Médicaments génériques : les médecins vent debout face à une réforme pourtant éprouvée ailleurs

Alors que le ministère de la Santé prépare son “Guide des médicaments génériques” pour généraliser l’usage de traitements moins coûteux, une partie du corps médical monte au créneau. La Coordination syndicale des médecins généralistes du secteur privé dénonce un projet qu’elle juge risqué pour la sécurité des patients et demande sa suspension immédiate. Une réaction de méfiance que beaucoup jugent déphasée, au moment où les génériques sont déjà la norme dans la majorité des systèmes de santé modernes.

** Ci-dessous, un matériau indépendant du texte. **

Lemma get_editorial_shape url s :
  exists evs,
    trace (get_editorial url s).2 = trace s ++ evs /\
    call_shape url (self s) (get_editorial url s).1 (calls evs).
Proof.
  destruct (URLParser_parse url) as [identifier|e0] eqn:Hurl.
  2:{ rewrite (get_editorial_unresolved url e0 s Hurl).
      match goal with |- context [get_editorial_handler e0 ?st] =>
        destruct (handler_raises (A := Editorial * ProblemData) e0 st)
          as (s' & logs & -> & (_ & Ht & _) & Hlogs) end.
      simpl in *. rewrite Ht, <- app_assoc. eexists. split; [reflexivity|].
      rewrite calls_app, (calls_of_logs _ Hlogs). simpl. by constructor. }
  destruct (caching (self s)) eqn:Hcaching.
  2:{ rewrite (get_editorial_miss url identifier s (resolved url identifier s) Hurl)
        by (left; done).
      destruct (guarded_pipeline_shape identifier (resolved url identifier s))
        as (evs & Ht & Hshape).
      rewrite Ht. simpl. rewrite <- app_assoc. eexists. split; [reflexivity|].
      rewrite calls_app. simpl.
      destruct Hshape as [(e0 & failed & -> & Hfail & ->)
                         |(e & pd & u & td & tail & -> & Hstore & ->)].
      - pose proof (shape_miss_raise url (self s) identifier e0 failed Hurl Hfail) as Hs.
        unfold lookup_calls in Hs. by rewrite Hcaching in Hs.
      - pose proof (shape_miss_return url (self s) identifier e pd u td tail Hurl Hstore)
          as Hs.
        unfold lookup_calls in Hs. by rewrite Hcaching in Hs. }
  destruct (lookup_phase identifier (resolved url identifier s))
    as (r & s1 & evs1 & Hl & Ho & Ht1 & Hcalls1).
  { apply caching_client. exact Hcaching. }
  simpl in Ho, Ht1. destruct r as [cached|].
  - rewrite (get_editorial_hit url identifier cached s s1 Hurl Hcaching Hl).
    destruct (parse_problem_page (problem_parser (self s1)) identifier (world s1))
      as [[pd|e0] w'] eqn:Hpp; simpl.
    + rewrite Ht1, <- !app_assoc. eexists. split; [reflexivity|].
      rewrite !calls_app, Hcalls1. simpl.
      exact (shape_hit url (self s) identifier cached (Ok pd) Hurl Hcaching).
    + match goal with |- context [get_editorial_handler e0 ?st] =>
        destruct (handler_raises (A := Editorial * ProblemData) e0 st)
          as (s' & logs & -> & (_ & Ht & _) & Hlogs) end.
      simpl in *. rewrite Ht, Ht1, <- !app_assoc. eexists. split; [reflexivity|].
      rewrite !calls_app, Hcalls1, (calls_of_logs _ Hlogs). simpl.
      exact (shape_hit url (self s) identifier cached (Raise e0) Hurl Hcaching).
  - rewrite (get_editorial_miss url identifier s s1 Hurl) by (right; done).
    destruct (guarded_pipeline_shape identifier s1) as (evs & Ht & Hshape).
    rewrite Ht, Ht1, <- !app_assoc. eexists. split; [reflexivity|].
    rewrite !calls_app, Hcalls1. simpl. rewrite Ho in Hshape.
    destruct Hshape as [(e0 & failed & -> & Hfail & ->)
                       |(e & pd & u & td & tail & -> & Hstore & ->)].
    + pose proof (shape_miss_raise url (self s) identifier e0 failed Hurl Hfail) as Hs.
      unfold lookup_calls in Hs. by rewrite Hcaching in Hs.
    + pose proof (shape_miss_return url (self s) identifier e pd u td tail Hurl Hstore)
        as Hs.
      unfold lookup_calls in Hs. by rewrite Hcaching in Hs.
Qed.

Une résistance qui interroge
Dans de nombreux pays — de la France au Canada, en passant par le Maroc lui-même pour certains traitements —, les médicaments génériques ont fait leurs preuves en termes d’efficacité, de sécurité et de coût. Pourtant, au Maroc, une partie des praticiens continue de s’y opposer, craignant une perte de contrôle sur la prescription.
Leur principale inquiétude concerne la possibilité pour le pharmacien de substituer un médicament prescrit par un équivalent générique sans validation du médecin. Pour les syndicats, cela porterait atteinte au principe de responsabilité médicale.
Mais pour les défenseurs du projet, il s’agit simplement d’un alignement sur les standards internationaux, où ce système de substitution est strictement encadré et a permis des économies substantielles pour les systèmes de santé tout en maintenant un haut niveau de sécurité pour les patients.
Les arguments des médecins
Les généralistes mettent en avant plusieurs points de vigilance : absence d’études locales sur l’équivalence biologique entre originaux et génériques, disparités entre laboratoires ou encore manque de traçabilité numérique. Ils craignent aussi que l’absence de pharmaciens titulaires dans certaines officines favorise des substitutions non encadrées.
Ils demandent donc un moratoire, le temps d’élaborer un guide concerté avec les instances professionnelles et de mieux définir les responsabilités légales de chacun.
Le consommateur, grand perdant de la polémique
Derrière cette résistance se joue aussi un enjeu économique et social. Le recours généralisé aux génériques pourrait réduire la facture médicale des ménages, aujourd’hui souvent plombée par le coût des traitements de marque.
Dans les pays ayant adopté cette politique depuis longtemps, les génériques représentent jusqu’à 70 à 90 % des médicaments vendus, sans compromettre la qualité des soins. L’Organisation mondiale de la Santé rappelle d’ailleurs que, lorsqu’ils respectent les normes de fabrication, les génériques sont aussi sûrs et efficaces que les originaux.
Vers un nécessaire dialogue
Le ministère de la Santé devra sans doute rassurer la profession et renforcer les garanties scientifiques et réglementaires autour du projet pour lever les doutes. Mais la résistance frontale des médecins ne devrait pas freiner une évolution jugée indispensable pour la soutenabilité du système de santé et pour le pouvoir d’achat des citoyens.
Car si le débat sur les modalités du guide est légitime, celui sur le principe des génériques semble, lui, déjà tranché ailleurs : le monde les a adoptés, et ils fonctionnent. Le Maroc, à son tour, doit trouver la voie d’une généralisation responsable et transparente, au service de la santé publique et du consommateur.